■ EXERCISE REQUIREMENTS
In the records below, some lines contain "downloadRes"; state the number of such lines and nothing else.

[Collected data entries]
(** Clicks and submissions while the first edit of the loaded photo runs. *)
Lemma one_edit_at_a_time_witness :
  submitted
    [(propsOf (App.handleEditText_begin Sample.loaded),
      BoxClick (GeminiService.toDetectedText 0 Sample.open_sign));
     (propsOf (App.handleEditText_begin Sample.loaded), ChangeText "AGAIN");
     (propsOf (App.handleEditText_begin Sample.loaded), Submit)]
    initialState
  = [].
Proof.
  apply (one_edit_at_a_time initialState _ Sample.loaded); [|reflexivity].
  repeat (apply Forall_cons; split; [left; reflexivity|]). apply Forall_nil_2.
Defined.

End BusyFacts.

(** ** The download *)
Section DownloadFacts.
Local Open Scope Q_scope.
Implicit Types (state : Types.AppState) (trim : string -> string).

(** X20. A download is never nameless and never empty: the file is named
    after the trimmed filename, or "export" when that is empty, followed by
    ".png"; it is made from the current image, at every resolution; and
    when there is no current image nothing is downloaded. *)
Theorem download_is_named
    trim (downloadRes : AppShell.Resolution) (customFilename : string)
    (imgWidth imgHeight : Q) (hasContext : bool) state :
  (exists stem,
     AppShell.finalName trim customFilename = stem +:+ ".png"
     /\ stem <> ""
     /\ (trim customFilename <> "" -> stem = trim customFilename)
     /\ (trim customFilename = "" -> stem = "export"))
  /\ (forall d,
        AppShell.handleDownload trim downloadRes customFilename
          imgWidth imgHeight hasContext state = Some d ->
        AppShell.download d = AppShell.finalName trim customFilename
        /\ App.currentImage state = Some (source (AppShell.href d))
        /\ source (AppShell.href d) <> "")
  /\ (JS.truthy (App.currentImage state) = false ->
      AppShell.handleDownload trim downloadRes customFilename
        imgWidth imgHeight hasContext state = None).
Proof.
  split; [|split].
  - exists (JS.or_default (trim customFilename) "export").
    split; [done|]. unfold JS.or_default.
    destruct (String.eqb_spec (trim customFilename) ""); repeat split; try done.
  - intros d. unfold AppShell.handleDownload.
    destruct (App.currentImage state) as [img|] eqn:Hcur; simpl; [|done].
    destruct (String.eqb_spec img ""); simpl; [done|].
    destruct downloadRes; [|destruct hasContext..]; intros [= <-]; done.
  - intros Hnone. unfold AppShell.handleDownload. by rewrite Hnone.
Qed.



End DownloadFacts.

(** ** Errors that are not rate limits *)
Section ClassificationFacts.
Implicit Types (state : Types.AppState) (err : GeminiService.ApiError).

Lemma handleGeminiError_not_quota err :
  not_quota err ->
  GeminiService.handleGeminiError err
  = if bool_decide (GeminiService.status err = Some 403)
       || JS.includes (GeminiService.message err) "leaked"
       || JS.includes (GeminiService.message err) "PERMISSION_DENIED"
    then {| GeminiService.status := None; GeminiService.message := keyMessage |}
    else if JS.includes (GeminiService.message err) "safety"
         then {| GeminiService.status := None; GeminiService.message := safetyMessage |}
         else err.
Proof.
  intros (Hs & Hq & Hr). unfold GeminiService.handleGeminiError.
  by rewrite (bool_decide_eq_false_2 _ Hs), Hq, Hr.
Qed.

(** X22. The marks are tried in a fixed order: rate limit, then key, then
    safety.  An error that is no rate limit but has status 403 or mentions
    "leaked" or "PERMISSION_DENIED" is reported as a key error even when
    its message also mentions "safety"; one that only mentions "safety" is
    reported as a safety block; and one with none of the marks is rethrown
    as it is.  The first two reach the user under the title "Service
    Issue", without a retry button. *)
Theorem error_classes_in_order err state (id newText : string)
    (Hquota : not_quota err) :
  (key_marked err ->
   GeminiService.message (GeminiService.handleGeminiError err) = keyMessage
   /\ AppShell.banner
        (App.handleEditText_settle id newText
           (GeminiService.editImageText (GeminiService.Failed err)) state)
      = Some ("Service Issue", false))
  /\ (~ key_marked err ->
      JS.includes (GeminiService.message err) "safety" = true ->
      GeminiService.message (GeminiService.handleGeminiError err) = safetyMessage
      /\ AppShell.banner
           (App.handleEditText_settle id newText
              (GeminiService.editImageText (GeminiService.Failed err)) state)
         = Some ("Service Issue", false))
  /\ (~ key_marked err ->
      JS.includes (GeminiService.message err) "safety" = false ->
      GeminiService.handleGeminiError err = err).
Proof.
  pose proof (handleGeminiError_not_quota err Hquota) as Hclass.
  assert (Hkey : key_marked err <->
                 bool_decide (GeminiService.status err = Some 403)
                 || JS.includes (GeminiService.message err) "leaked"
                 || JS.includes (GeminiService.message err) "PERMISSION_DENIED" = true).
  { unfold key_marked. rewrite !orb_true_iff, bool_decide_eq_true. tauto. }
  split; [|split].
  - intros Hmarked. apply Hkey in Hmarked. rewrite Hmarked in Hclass.
    assert (Hmsg : GeminiService.message (GeminiService.handleGeminiError err)
                   = keyMessage) by by rewrite Hclass.
    split; [done|].
    rewrite (banner_of_error _ keyMessage); [reflexivity| |discriminate].
    cbn -[GeminiService.handleGeminiError JS.or_default]. by rewrite Hmsg.
  - intros Hno Hsafety.
    destruct (_ || _) eqn:Hcond in Hclass; [by destruct Hno; apply Hkey|].
    rewrite Hsafety in Hclass.
    assert (Hmsg : GeminiService.message (GeminiService.handleGeminiError err)
                   = safetyMessage) by by rewrite Hclass.
    split; [done|].
    rewrite (banner_of_error _ safetyMessage); [reflexivity| |discriminate].
    cbn -[GeminiService.handleGeminiError JS.or_default]. by rewrite Hmsg.
  - intros Hno Hsafety.
    destruct (_ || _) eqn:Hcond in Hclass; [by destruct Hno; apply Hkey|].
    by rewrite Hsafety in Hclass.
Qed.

(** A 403 whose message speaks of safety, after an edit of the loaded photo. *)
Lemma error_classes_in_order_witness :
  GeminiService.message (GeminiService.handleGeminiError Demo.key_error) = keyMessage.
Proof.
  assert (Hquota : not_quota Demo.key_error).
  { split; [discriminate|]. split; reflexivity. }
  destruct (error_classes_in_order Demo.key_error Sample.loaded "text-0" "CLOSED" Hquota)
    as [Hkey _].
  apply Hkey. left. reflexivity.
Defined.

End ClassificationFacts.

(** ** A whole edit session *)
Section SessionFacts.
Import EditorOverlay.
Lemma candidate_without_row_is_ordered_at_random_witness :
  userIdAndAtCreatedPair
    (Sample.collaborators Sample.history [Organizer.mk 2 [400]] (fun _ => false))
    [Sample.alice; Sample.bob] 7 Sample.history !! User.id Sample.alice = None
  /\ compareByRecency
       (Sample.collaborators Sample.history [Organizer.mk 2 [400]] (fun _ => false))
       (userIdAndAtCreatedPair
          (Sample.collaborators Sample.history [Organizer.mk 2 [400]] (fun _ => false))
          [Sample.alice; Sample.bob] 7 Sample.history)
       Sample.alice Sample.bob O = (-1, 1%nat).
Proof.
  destruct (candidate_without_row_is_ordered_at_random
              (Sample.collaborators Sample.history [Organizer.mk 2 [400]] (fun _ => false))
              [Sample.alice; Sample.bob] 7 Sample.history Sample.alice)
    as [Hnone Hcmp].
  - simpl. repeat constructor; simpl; intuition discriminate.
  - now left.
  - intros row [<-|[]]. discriminate.
  - intros booking [<-|[<-|[<-|[<-|[]]]]]; reflexivity.
  - split; [exact Hnone|]. exact (proj1 (Hcmp Sample.bob O)).
Defined.
Lemma sort_entries_sorted l : StronglySorted entry_le (sort_entries l).
Proof.
  induction l as [|x l IH]; simpl; [constructor | by apply insert_entry_sorted].
Qed.

(** Stability: entries with equal sort keys keep their relative order. *)
Lemma insert_entry_stable k e l :
  filter (λ x, sort_key x = k) (insert_entry e l)
  = filter (λ x, sort_key x = k) (e :: l).
Proof.
  induction l as [|x l IH]; simpl; [done|].
  destruct (tuple_lt _ _) eqn:Hlt; [|done].
  rewrite !filter_cons in *.
  destruct (decide (sort_key x = k)) as [Hx|Hx],
           (decide (sort_key e = k)) as [He|He]; try by rewrite IH.
  exfalso. rewrite Hx, He in Hlt. unfold tuple_lt in Hlt.
  rewrite Z.eqb_refl in Hlt. unfold String.ltb in Hlt.
  by rewrite string_compare_refl in Hlt.
Qed.

Lemma sort_entries_stable k l :
  filter (λ x, sort_key x = k) (sort_entries l) = filter (λ x, sort_key x = k) l.
Proof.
  induction l as [|x l IH]; simpl; [done|].
  rewrite insert_entry_stable, !filter_cons. by rewrite IH.
Qed.

Lemma entry_le_antisym a b :
  entry_le a b → entry_le b a → sort_key a = sort_key b.
Proof.
  unfold entry_le, sort_key. intros [? | [Hp Hs1]] [? | [? Hs2]]; try lia.
  f_equal; [done|]. by apply (anti_symm String.le).
Qed.

(** Two sorted lists in which the entries of each sort key appear in the
    same order are equal. *)
Lemma sorted_stable_eq l1 :
  ∀ l2, StronglySorted entry_le l1 → StronglySorted entry_le l2 →
        (∀ k, filter (λ x, sort_key x = k) l1 = filter (λ x, sort_key x = k) l2) →
        l1 = l2.
Proof.
  induction l1 as [|x l1 IH]; intros [|y l2] Hs1 Hs2 Hf; [done| | |].
  - specialize (Hf (sort_key y)). by rewrite filter_cons_True in Hf.
  - specialize (Hf (sort_key x)). by rewrite filter_cons_True in Hf.
  - apply StronglySorted_inv in Hs1 as [Hs1 Hx].
    apply StronglySorted_inv in Hs2 as [Hs2 Hy].
    rewrite Forall_forall in Hx, Hy.
    assert (Hk : sort_key x = sort_key y).
    { destruct (decide (sort_key x = sort_key y)) as [|Hne]; [done|].
      apply entry_le_antisym.
      - apply Hx. pose proof (Hf (sort_key y)) as Hfy.
        rewrite filter_cons_False, (filter_cons_True _ y) in Hfy by done.
        assert (y ∈ filter (λ z, sort_key z = sort_key y) l1) as Hin
          by (rewrite Hfy; apply list_elem_of_here).
        by apply list_elem_of_filter in Hin as [_ Hin].
      - apply Hy. pose proof (Hf (sort_key x)) as Hfx.
        rewrite (filter_cons_True _ x), filter_cons_False in Hfx by done.
        assert (x ∈ filter (λ z, sort_key z = sort_key x) l2) as Hin
          by (rewrite <- Hfx; apply list_elem_of_here).
        by apply list_elem_of_filter in Hin as [_ Hin]. }
    assert (x = y) as <-.
    { pose proof (Hf (sort_key x)) as Hfx.
      rewrite !filter_cons_True in Hfx by done. congruence. }
    f_equal. apply IH; [done..|]. intros k. specialize (Hf k).
    rewrite !filter_cons in Hf. destruct (decide (sort_key x = k)); congruence.
Qed.

(** The result of the sort is the only list that a stable sort by
    [(port, proto)] can return. *)
Lemma stable_sort_unique l l' :
  StronglySorted entry_le l' →
  (∀ k, filter (λ x, sort_key x = k) l' = filter (λ x, sort_key x = k) l) →
  l' = sort_entries l.
Proof.
  intros Hs Hf. apply sorted_stable_eq; [done | apply sort_entries_sorted |].
  intros k. by rewrite sort_entries_stable.
Qed.
(** * Atlas-GRAG: a shallow embedding of the ingestion, graph and parsing code

    The development follows the Python sources file by file:
    - [src/ingestion/extractor.py]: entity-name normalisation, response
      parsing and [extract];
    - [src/llm/chains.py]: [ReasoningResponse.parse_from_response];
    - [src/database/vector_db.py]: the embedding function and the vector
      store manager;
    - [src/database/graph_db.py]: the Cypher queries sent to the graph
      store, with a reference semantics of MERGE and of path matching;
    - [src/ingestion/pipeline.py]: [ingest_text];
    - the retrieval step of [src/app/main.py].

    Python strings are modelled by [string]; the case and white-space tables
    are those of the 7-bit range, characters above 127 pass through
    unchanged.  Exceptions are the subclasses of [Exception]. *)

From Stdlib Require Import ZArith Lia Bool Ascii String List.
From stdpp Require Import gmap strings list fin_maps pretty sorting.

Local Open Scope Z_scope.
Local Open Scope stdpp_scope.

(** ** Python strings *)

Definition dq : string := String "034"%char EmptyString.
Definition nl : string := String "010"%char EmptyString.

(** [str.isspace] on one character: TAB..CR, FS..US and the blank. *)
Definition is_space (c : ascii) : bool :=
  let n := N_of_ascii c in
  ((9 <=? n) && (n <=? 13) || (28 <=? n) && (n <=? 32))%N.

Definition lower_char (c : ascii) : ascii :=
  let n := N_of_ascii c in
  if ((65 <=? n) && (n <=? 90))%N then ascii_of_N (n + 32) else c.

Definition upper_char (c : ascii) : ascii :=
  let n := N_of_ascii c in
  if ((97 <=? n) && (n <=? 122))%N then ascii_of_N (n - 32) else c.

Fixpoint str_map (f : ascii → ascii) (s : string) : string :=
  match s with
  | EmptyString => EmptyString
  | String c s' => String (f c) (str_map f s')
  end.

Definition py_lower : string → string := str_map lower_char.
Definition py_upper : string → string := str_map upper_char.
(** * RustGame music downloader: a shallow embedding of [main.py]

    The development follows the layout of the script: text helpers of the
    Python runtime the script relies on, the name sanitizer, the probe
    helpers, the per-item task [process_item], and the driver [main].

    Character model.  A Python [str] is a sequence of code points; here a
    character is an [ascii], read as a code point below 256, and a string is
    a [string].  The classification of characters ([str.isspace], the line
    boundaries of [str.splitlines], [str.lower]) is the one Python applies to
    these code points. *)

From Stdlib Require Import ZArith Ascii String List Bool Lia.
From stdpp Require Import base gmap strings list fin_maps.

Local Open Scope Z_scope.

(** ** Text helpers (the [str] methods used by the script) *)

Module Py.

(** Code point of a character. *)
Definition ord (c : ascii) : N := N_of_ascii c.

(** [str.isspace] on one code point below 256: TAB..CR, FS..US, SPACE,
    NEL (0x85) and NBSP (0xA0). *)
Definition isspace (c : ascii) : bool :=
  let n := ord c in
  ((9 <=? n) && (n <=? 13) || (28 <=? n) && (n <=? 32)
   || (n =? 133) || (n =? 160))%N.

(** The boundaries of [str.splitlines] below 256: LF, VT, FF, CR, FS, GS, RS
    and NEL. *)
Definition islinebreak (c : ascii) : bool :=
  let n := ord c in
  ((10 <=? n) && (n <=? 13) || (28 <=? n) && (n <=? 30) || (n =? 133))%N.

(** [str.lower] on one code point below 256: A..Z and the Latin-1 capitals
    (0xC0..0xDE without the multiplication sign 0xD7) move up by 32. *)
Definition lower_char (c : ascii) : ascii :=
  let n := ord c in
  if ((65 <=? n) && (n <=? 90)
      || (192 <=? n) && (n <=? 222) && negb (n =? 215))%N
  then ascii_of_N (n + 32) else c.

Fixpoint lower (s : string) : string :=
  match s with
  | EmptyString => EmptyString
  | String c s' => String (lower_char c) (lower s')
  end.

(** [c in chars] for a one-character [c]. *)
Fixpoint char_in (c : ascii) (chars : string) : bool :=
  match chars with
  | EmptyString => false
  | String d chars' => Ascii.eqb c d || char_in c chars'
  end.

(** Every character of [s] satisfies [p]. *)
Fixpoint all_chars (p : ascii -> bool) (s : string) : bool :=
  match s with
  | EmptyString => true
  | String c s' => p c && all_chars p s'
  end.

(** Removal of the leading characters that satisfy [p]. *)
Fixpoint lstrip_by (p : ascii -> bool) (s : string) : string :=
  match s with
  | EmptyString => EmptyString
  | String c s' => if p c then lstrip_by p s' else s
  end.

(** Removal of the trailing characters that satisfy [p]. *)
Fixpoint rstrip_by (p : ascii -> bool) (s : string) : string :=
  match s with
  | EmptyString => EmptyString
  | String c s' =>
      match rstrip_by p s' with
      | EmptyString => if p c then EmptyString else String c EmptyString
      | r => String c r
      end
  end.

(** [s.strip()]: whitespace removed at both ends. *)
Definition strip (s : string) : string := rstrip_by isspace (lstrip_by isspace s).

(** [s.rstrip(chars)]: trailing characters of the set [chars] removed. *)
Definition rstrip_chars (chars : string) (s : string) : string :=
  rstrip_by (fun c => char_in c chars) s.

(** [s.startswith(p)] and [s.endswith(p)]. *)
Fixpoint startswith (s p : string) : bool :=
  match p, s with
  | EmptyString, _ => true
  | String a p', String b s' => Ascii.eqb a b && startswith s' p'
  | String _ _, EmptyString => false
  end.

Fixpoint string_rev (s : string) : string :=
  match s with
  | EmptyString => EmptyString
  | String c s' => string_rev s' +:+ String c EmptyString
  end.

Definition endswith (s p : string) : bool :=
  startswith (string_rev s) (string_rev p).

(** [s[:n]]. *)
Fixpoint take (n : nat) (s : string) : string :=
  match n, s with
  | S n', String c s' => String c (take n' s')
  | _, _ => EmptyString
  end.

(** [sep.join(parts)]. *)
Fixpoint join (sep : string) (parts : list string) : string :=
  match parts with
  | [] => EmptyString
  | [p] => p
  | p :: rest => p +:+ sep +:+ join sep rest
  end.

End Py.

(** ** The name sanitizer *)

(** The quotation mark, written by its code. *)
Definition dquote : ascii := "034"%char.

(** [FORBIDDEN]: backslash, slash, colon, star, question mark, quotation
    mark, angle brackets and bar. *)
Definition FORBIDDEN : string := "\/:*?" +:+ String dquote "<>|".

(** The first statement of [sanitize_name]: forbidden characters become
    underscores, one for one. *)
Fixpoint replace_forbidden (name : string) : string :=
  match name with
  | EmptyString => EmptyString
  | String c name' =>
      String (if Py.char_in c FORBIDDEN then "_"%char else c)
             (replace_forbidden name')
  end.
(* ===== verification/Prelude.v ===== *)
(** * Apex Pipeline: a verification development

    Apex Pipeline is a C++23 server framework (src/apex_core), a set of shared
    libraries for rate limiting, Kafka and adapters (src/apex_shared) and services
    built on both (src/apex_services). A server runs one event loop per core; a
    session and the tables that serve it belong to one core, and cores exchange
    messages through lock-free queues. A client's bytes become frames, frames are
    dispatched to handlers, the gateway admits them and produces them to Kafka, and
    responses and broadcasts travel back to the sessions.

    ** Where things are

    Foundations: this file (C++ results and exceptions, machine integers, byte
    strings), [ErrorCode], [MathUtils] (next_power_of_2), [Double] (binary64
    rounding), [Text] (decimal numbers and C strings).

    Start-up: [CpuTopology] (cpu_topology.cpp, from the text of the files of sysfs),
    [Config] (config.cpp, config_utils.cpp, secure_string.cpp, over a class for the
    documents of toml++), [Server] (server.cpp: construction, pinning, start-up, the
    stop protocol and shutdown), [Metrics] (metrics_registry.cpp and the handlers of
    the metrics and admin servers).

    Receiving: [WireHeader] and [RingBuffer] (wire_header.cpp, ring_buffer.cpp), on
    which [FrameCodec] (frame_codec.cpp) decodes frames; [Protocol] states what a
    protocol promises ([ProtocolLaws]) and gives TCP and WebSocket as instances;
    [ConnectionHandler] proves the read loop against those laws and against an
    interface of sessions, which [Dispatcher] (message_dispatcher.cpp, and the
    periodic task scheduler) implements with the dispatcher and the write queue.

    Sessions: [Session] (write queue and write pump), [TimingWheel] (timers on an
    explicit heap), [SessionManager], which composes the two.

    Memory: [SlabAllocator]; [Arena] (bump and arena allocators).

    Between cores: [SpscQueue] and [MpscQueue] (the lock-free queues, cut at their
    atomics), [CoreEngine] (core_engine.cpp, spsc_mesh.cpp: posting, wake-up,
    draining), [CrossCoreCall] (call with timeout, shared payloads), [Listener]
    (connection_limiter.cpp, listener.hpp: the per-address connection limit).

    Rate limits: [SlidingWindow], [PerIpRateLimiter] on top of it, and
    [RedisRateLimiter] (the Lua script, its client and the three-layer facade).

    Adapters: [AdapterBase] (adapter_base.hpp: spawning, draining and closing),
    [CircuitBreaker] (and the cancellation token); [PgConnection] (pg_connection.cpp,
    commands and results over libpq) and [PgPool] (the pool and transactions, on a
    heap of connections); [RedisMultiplexer] (commands of many coroutines on one
    connection) and [RedisAdapter] (reconnection, and the waits for hiredis);
    [KafkaEnvelope] (headers, builder, dispatch bridge), [PayloadPool] and
    [KafkaAdapter] (producer, consumer and their wiring).

    Gateway: [RouteTable], [GatewayState] (pending requests, subscriptions),
    [GatewayPipeline] (token, blacklist, three rate limits) and [GatewayService]
    (handlers, router, responses, broadcasts); [PubSub] (pubsub_listener.cpp, the
    subscriptions to Redis), [GatewayConfig] (gateway_config_parser.cpp,
    config_reloader.cpp, file_watcher.cpp and the start of main.cpp).

    Services: [ServiceBase] (coroutines as programs of calls, the Redis keys two
    services share, routing of Kafka messages), [AuthService] (auth_service.cpp,
    session_store.cpp, jwt_manager.cpp), [Bcrypt] (bcrypt.c and password_hasher.cpp)
    and [ChatService] (chat_service.cpp).

    ** How the code becomes definitions

    A class is a [Record] with the source's members and a method a function on it,
    with the source's name; [std::expected] is [expected], a call that can throw is
    an [outcome], in which undefined behaviour is one more exception. Integers are
    [Z] at their width: a sum that can wrap is wrapped ([u8] to [u64]). Code that
    runs on several threads, or is suspended by [co_await], is a set of events, each
    the code from one access to shared state (or suspension) to the next, and
    [exec_all] runs any list of them: a theorem over all lists covers all
    interleavings. A proviso that depends on the state an event finds ([scoped],
    [prompt], [undisturbed]) is asked for along the list of events. Atomics are taken as sequentially consistent, but for
    the wake-up flag of [CoreEngine], whose clearing store waits in a store buffer.

    A handler of a service is a program of calls ([prog]), run against any world that
    answers them, alone ([run_prog]) or interleaved with others ([interleave]).

    Code outside the repository is an argument: the Redis commands ([RedisServer],
    [RedisStore]), the SQL statements ([AuthDb], [ChatDb]), the TOML documents
    ([Toml]), jwt-cpp and OpenSSL, the FlatBuffers accessors, malloc, the clocks. A
    class that states what such code documents has an instance. What libpq, hiredis,
    librdkafka and the file system answer, and when they call back, are arguments of
    the events. What is assumed of any of them is in the statements that use it.

    ** What the theorems show

    Refinement of an abstract specification: the ring buffer is a bounded FIFO of
    bytes, the subscription maps one relation, the endpoint check through Redis the
    in-memory counter. Equivalence: the read loop does not depend on how the
    transport cuts the stream, the in-place envelope builder writes the reference
    bytes, the result of a query does not depend on how the socket cuts the answer.
    Round trips: headers, frames, envelopes, the base64 of password hashes, the text
    of a metrics scrape. End to end: requests sent over TCP
    are served once each in order, a forwarded request's response reaches the
    session that asked, a broadcast each subscriber once, a chat message the cores of
    its room, a whisper the session of the target's login; a logout's blacklist
    entry stops the token at the gateway; every request to the auth service is
    answered once. Invariants over every
    history: timing wheel, session manager, limiters, pending requests, only
    authenticated sessions subscribed, the PostgreSQL pool exclusive and within its
    size, rooms within their capacity, one life of a server with its calls in order,
    adapters drained before they are closed, subscriptions to Redis as asked for,
    reloaded settings on every core. Where such a theorem holds only of some histories,
    its statement says which: the pool's of clients that end a transaction before they
    give the connection back, the gateway's of tables that do not grow while a request
    waits for Redis. A server's life is stated by which calls are due, which need which,
    and that all due calls are made. Tokens: rotation of refresh tokens, revocation
    of a family on reuse, credentials checked by the repository's bcrypt before tokens
    are issued. Concurrency: both queues are FIFO and free of races, a posted message is dispatched or a missed
    wake-up is healed by the next post, a cross-core call runs at most once, memory
    handed out never overlaps, Redis replies match their commands when timeouts are
    served in time, every Kafka message is settled or delivered again. Bounds: what a
    sliding window admits. Errors: which settings are refused, and that no Kafka
    client runs without the security asked for. Liveness: timers fire at their
    deadline, idle sessions are evicted, a Redis connection given up comes back, a server told to stop
    returns whatever its sessions and coroutines do.
    Termination: the read loop, frame encoding, the operations of the single-producer
    queue and the shutdown of a server end.

    A group of theorems proves that the code does not do what it means to: a
    connection limit bypassed by a timed-out check, an awaitable enqueue that loses
    items, a breaker stuck half open, a failed re-authentication that keeps the old
    identity, a Lua script that weighs a stale count, a failed COMMIT and a late
    timeout that touch destroyed objects, a refresh token used twice, a room created
    overfull, a cut password hash that accepts every password, a Redis connection that
    stalls after a partial write, is used after the server closed it or is closed under
    its coroutine, a core that is not woken, a connection destroyed under its
    transaction, a table of sessions that grows under a waiting request, a refused
    subscription that is taken as made, a Kafka message lost or left waiting. Each gives the inputs or the sequence of events that reaches
    the behaviour.

    ** Bounds and fuel

    Loops that are not structural recurse on fuel taken from the state: the frames
    of a read on the bytes unread, the copy loop of [encode] on the bytes to write,
    the walk of a wheel slot on the entries allocated, a broadcast on the number of
    cores. The lemmas show that fuel to be enough, and the theorems state results,
    not only what holds if a result comes. Counters are not bounded unless a
    statement says so: the gateway's correlation ids are shown unused for the first
    2^48 - 1 requests of a core.

    ** Not modelled

    The memory orders of atomics weaker than sequential consistency, but for that store
    buffer; sockets, TLS, the HTTP connection of the metrics server and the event loop itself; logging, the crash
    handler and the system calls of thread affinity; the branches for Windows; the
    programs' [main] beyond the gateway's configuration; the examples, and the tools
    that are not C++. *)

From stdpp Require Export base numbers list list_numbers gmap strings relations.
From Stdlib Require Export ZArith Lia.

■ REPLY TO THE EXERCISE
4